Notably, testing that has taken place at wells in the Permian Basin, onshore Texas, has shown gold hydrogen can be produced at a bargain price.
Cemvita says it is able to generate 20 to 50 tonnes of the of the fuel a day, for just a buck a kilogram.
Mr Nelson said: “The ground is our reaction chamber, our electrolyser. And the feedstock is essentially free.
“Our variable cost components are very low, our capex recovery is essentially nil. So when you look at what our hydrogen actually costs, it ends up being pretty much the operational costs of pumping and things like that.
“When we quote $1 a kg, that’s extracted to the wellhead. There are then the gathering costs that will add incremental overheads, but we don’t expect that to be too ridiculous by any means.”
North Sea a prime target
Unsurprisingly, Cemvita, which names Oxy (NYSE: OXY) and Mitsubishi amongst its backers, has received a “dramatic amount of interest”.
It is currently “contracting all over the place”, and is forecasting a “pretty aggressive rollout” in the coming years.
“We just want to bring good, clean, cheap hydrogen to the market as fast as possible,” said Mr Nelson.
So far the process has only been tested on onshore wells, but Cemvita is confident that it “can be applied anywhere”.
That opens the door on the possibility to revamp the North Sea’s glut of abandoned wells to allow them to generate a plethora of gold hydrogen.
“Offshore is not a problem,” said Mr Nelson, adding, “it just needs the proper conditions down hole.
“There are some parameters that are required so the process can’t be used everywhere, but it can be deployed in a lot of places. The bigger challenge honestly, as far as rolling this out goes, is the hydrogen markets.”
He added: “Every time we look at a new opportunity, we validate the criteria that we need to make this successful. Cemvita has a process and standard operating procedures for looking at individual wells.
“The North Sea is a great place for this honestly, and we look forward to having that as part of our global rollout.”
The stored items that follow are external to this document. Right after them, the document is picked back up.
Lemma lh_set_rule s i x (Q : unit → logst → Prop) :
  (i < length (lh_block (log_lh (ls_log s))))%nat →
  Q tt (set_ls_log (set_lh (mkLogheader (lh_n (log_lh (ls_log s)))
    (<[i := x]> (lh_block (log_lh (ls_log s))))) (ls_log s)) s) →
  runs (lh_set i x) s Q.
Proof.
  intros Hi HQ. apply runs_bind, runs_log_get. rewrite (proj2 (Nat.ltb_lt _ _) Hi).
  by apply runs_mod.
Qed.

(** The loop of [read_head]. *)
Lemma read_entries_rule s (f : nat → Z) n (Q : unit → logst → Prop) :
  (n ≤ length (lh_block (log_lh (ls_log s))))%nat →
  (∀ l, same_log (ls_log s) l → lh_n (log_lh l) = lh_n (log_lh (ls_log s)) →
     (∀ t, (t < n)%nat → lh_block (log_lh l) !! t = Some (f t)) → Q tt (set_ls_log l s)) →
  runs (kiter (seq 0 n) (λ j, lh_set j (f j))) s Q.
Proof.
  intros Hn HQ.
  apply (runs_kiter_seq _ (λ k s', ∃ l, s' = set_ls_log l s ∧ same_log (ls_log s) l ∧
    lh_n (log_lh l) = lh_n (log_lh (ls_log s)) ∧
    ∀ t, (t < k)%nat → lh_block (log_lh l) !! t = Some (f t))).
  - intros k s' Hk (l & -> & (lh & -> & Hlen) & En & Hl). cbn in Hl.
    apply lh_set_rule; [cbn; lia|]. eexists. split; [done|]. cbn. split_and!; [|done|].
    + eexists. split; [done|]. cbn. by rewrite length_insert.
    + intros t Ht. destruct (decide (t = k)) as [->|].
      * apply list_lookup_insert_eq. lia.
      * rewrite list_lookup_insert_ne by lia. apply Hl. lia.
  - exists (ls_log s). split_and!; [by destruct s | apply same_log_refl | done | lia].
  - intros s' (l & -> & Hsame & En & Hl). auto.
Qed.

Lemma log_lists_nil l start nlog bl :
  log_lists l start nlog bl →
  log_lists (set_lh (mkLogheader 0 (lh_block (log_lh l))) l) start nlog [].
Proof. intros []. by split. Qed.

Lemma loggable_nil start nlog sz : layout start nlog sz → loggable start nlog sz [].
Proof.
  intros []. split; [cbn; lia | by apply NoDup_nil |]. intros b Hb. by apply elem_of_nil in Hb.
Qed.

Section Recover.
Context {start nlog sz : Z} {s : logst}.
Hypothesis Hly : layout start nlog sz.
Context {vw dk : Z → mem} {wr : list (Z * mem)}.
Hypothesis H : brep vw dk sz wr ∅ ∅ (ls_bio s).
Hypothesis Hdev : log_dev (ls_log s) = 1.
Hypothesis Hstart : log_start (ls_log s) = start.
Hypothesis Hnlog : log_size (ls_log s) = nlog.
Hypothesis Hlen : length (lh_block (log_lh (ls_log s))) = Z.to_nat LOGSIZE.
Hypothesis Hhead : header_ok start nlog sz (vw start).

Lemma read_head_rule (Q : unit → logst → Prop) :
  (∀ bs l, brep vw dk sz wr ∅ ∅ bs → same_log (ls_log s) l →
     log_lists l start nlog (head_blocks (vw start)) →
     Q tt (mkLogst bs l (ls_wakeups s))) →
  runs read_head s Q.
Proof using All.
  intros HQ. destruct Hhead as [Hn Hbl]. set (bl := head_blocks (vw start)) in *.
  assert (Hlb : length bl = Z.to_nat (head_n (vw start)))
    by (unfold bl, head_blocks; by rewrite length_fmap, length_seq).
  apply runs_bind, runs_log_get. rewrite Hdev, Hstart.
  rewrite (u32_small start) by (destruct Hly; lia).
  apply runs_bind, runs_zoom, (brep_bread H); [done | right; vm_compute; lia | destruct Hly; lia |].
  intros i bs1 H1. apply runs_bind, runs_zoom, (brep_data H1 start); [apply lookup_insert_eq|].
  intros b -> _. apply runs_bind, runs_mod. apply runs_bind, runs_log_get. apply runs_bind.
  unfold lh_rounds. cbn [ls_log set_ls_log set_lh log_lh lh_n]. fold (head_n (vw start)).
  rewrite <- Hlb. apply read_entries_rule.
  { cbn. rewrite Hlen. pose proof (lb_len _ _ _ _ Hbl). destruct Hly. lia. }
  intros l Hl El Hent. apply runs_zoom.
  apply (brep_brelse H1 start); [apply lookup_insert_eq | right; by apply (brep_clean H) |].
  intros bs2 H2. rewrite delete_insert_id in H2 by done. apply HQ; [done|..].
  - eapply same_log_trans; [|exact Hl]. eexists. split; [reflexivity | done].
  - destruct Hl as (lh & -> & Elen). split; cbn in *; try done; try congruence.
    + rewrite El, Hlb, Z2Nat.id; done.
    + intros t b' Ht. rewrite Hent by (by eapply lookup_lt_Some).
      unfold bl, head_blocks in Ht. rewrite list_lookup_fmap in Ht.
      apply fmap_Some in Ht as (j & [-> _]%lookup_seq & ->). done.
Qed.

Lemma recover_rule (Q : unit → logst → Prop) :
  (∀ bs l, brep (apply_writes vw (recover_writes start vw)) (apply_writes dk (recover_writes start vw)) sz
       (wr ++ recover_writes start vw) ∅ ∅ bs → same_log (ls_log s) l → log_lists l start nlog [] →
     Q tt (mkLogst bs l (ls_wakeups s))) →
  runs recover_from_log s Q.
Proof using All.
  intros HQ. pose proof (proj2 Hhead) as Hbl.
  assert (Hst : start ∉ head_blocks (vw start)).
  { intros Hin. destruct (lb_data _ _ _ _ Hbl _ Hin) as [_ []]. destruct Hly. lia. }
  apply runs_bind, read_head_rule. intros bs1 l1 H1 Hs1 Hl1.
  apply runs_bind. eapply (install_trans_rule (s := mkLogst bs1 l1 _) Hly Hbl Hl1 H1);
    [vm_compute; lia | right; vm_compute; lia | set_solver |].
  intros bs2 H2. replace (∅ ∖ _ : gset Z) with (∅ : gset Z) in H2 by set_solver.
  apply runs_bind, runs_mod. cbn [ls_log set_ls_bio set_ls_log ls_bio ls_wakeups].
  eapply (write_head_rule (s := mkLogst bs2 _ _) Hly (loggable_nil _ _ _ Hly) (log_lists_nil _ _ _ _ Hl1) H2);
    [vm_compute; lia | set_solver |].
  intros bs3 H3. apply HQ.
  - unfold recover_writes. rewrite !apply_writes_app, app_assoc. cbn.
    rewrite apply_writes_other in H3; [exact H3|]. by rewrite home_writes_fst.
  - eapply same_log_trans; [exact Hs1|]. eexists. split; [reflexivity | done].
  - by eapply log_lists_nil.
Qed.
End Recover.

Section Commit.
Context {start nlog sz : Z} {bl : list Z} {s : logst}.
Hypothesis Hly : layout start nlog sz.
Hypothesis Hbl : loggable start nlog sz bl.
Hypothesis Hll : log_lists (ls_log s) start nlog bl.
Context {vw dk : Z → mem} {wr : list (Z * mem)}.
Hypothesis H : brep vw dk sz wr ∅ (list_to_set bl) (ls_bio s).

Lemma start_not_listed : start ∉ bl.
Proof using Hly Hbl.
  intros Hin. destruct (lb_data _ _ _ _ Hbl _ Hin) as [_ []]. destruct Hly. clear H. lia.
Qed.

(** Once the log blocks are written the home locations are written with the blocks'
    contents. *)
Lemma commit_home_writes h :
  home_writes start (<[start := h]> (apply_writes vw (log_writes start vw bl))) bl =
    (λ b, (b, vw b)) <$> bl.
Proof using.
  apply list_eq. intros t. unfold home_writes. rewrite list_lookup_imap, list_lookup_fmap.
  destruct (bl !! t) as [b|] eqn:Ht; [|done]. cbn. do 2 f_equal.
  rewrite fn_lookup_insert_ne by lia. apply apply_writes_lookup; [apply log_writes_nodup|].
  apply elem_of_imap. eauto.
Qed.

Lemma commit_rule (Q : unit → logst → Prop) (W := commit_writes start vw bl) :
  bl ≠ [] →
  (∀ bs l, brep (apply_writes vw W) (apply_writes dk W) sz (wr ++ W) ∅ ∅ bs →
     same_log (ls_log s) l → log_lists l start nlog [] → Q tt (mkLogst bs l (ls_wakeups s))) →
  runs commit s Q.
Proof using All.
  intros Hne HQ. pose proof start_not_listed as Hst.
  assert (Hsz : (size (list_to_set bl : gset Z) < NBUF)%nat).
  { rewrite size_list_to_set by apply Hbl. pose proof (lb_len _ _ _ _ Hbl).
    destruct Hly. unfold NBUF, LOGSIZE, MAXOPBLOCKS in *. lia. }
  assert (Hd : ∀ b, b ∈ (list_to_set bl : gset Z) → datab start nlog sz b)
    by (intros b; rewrite elem_of_list_to_set; apply Hbl).
  assert (HL : start ∉ (log_writes start vw bl).*1) by (rewrite log_writes_fst; lia).
  apply runs_bind, runs_log_get. rewrite (ll_n _ _ _ _ Hll), Z.gtb_ltb.
  destruct (Z.ltb_spec 0 (Z.of_nat (length bl))); [|destruct bl; cbn in *; [done | lia]].
  apply runs_bind, (write_log_rule Hly Hbl Hll H); [done | left; set_solver | done |].
  intros bs1 H1. apply runs_bind.
  eapply (write_head_rule (s := set_ls_bio bs1 s) Hly Hbl Hll H1); [done..|].
  intros bs2 H2. rewrite apply_writes_other in H2 by done. apply runs_bind.
  eapply (install_trans_rule (s := set_ls_bio bs2 s) Hly Hbl Hll H2); [done | left; set_solver | done |].
  intros bs3 H3. rewrite difference_diag_L, commit_home_writes in H3. apply runs_bind, runs_mod.
  cbn [ls_log set_ls_bio set_ls_log ls_bio ls_wakeups].
  eapply (write_head_rule (s := mkLogst bs3 _ _) Hly (loggable_nil _ _ _ Hly)
    (log_lists_nil _ _ _ _ Hll) H3); [vm_compute; lia | set_solver |].
  intros bs4 H4. apply HQ.
  - unfold W, commit_writes. rewrite !apply_writes_app. cbn [apply_writes foldl fst snd].
    rewrite !foldl_app. rewrite apply_writes_other in H4.
    + rewrite fn_lookup_insert in H4. rewrite <- !app_assoc in H4. exact H4.
    + rewrite <- list_fmap_compose. cbn. by rewrite list_fmap_id.
  - eexists. split; [reflexivity | done].
  - by eapply log_lists_nil.
Qed.
End Commit.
More crossover for oil and gas firms
Given their years of experience handling hazardous substances, hydrogen is frequently pinpointed as a good area for oil and gas companies to transition in to.
And if old wells can be rejuvenated and used to support the energy transition, there is an even greater incentive for firms to put their eggs in the hydrogen basket.
Mr Nelson said: “It’s natural for them. A lot of companies already handle hydrogen within their facilities and the processes are well established.
“Oil and gas firms know how to move molecules – that’s why you’re starting to see mass adoption from the supermajors.”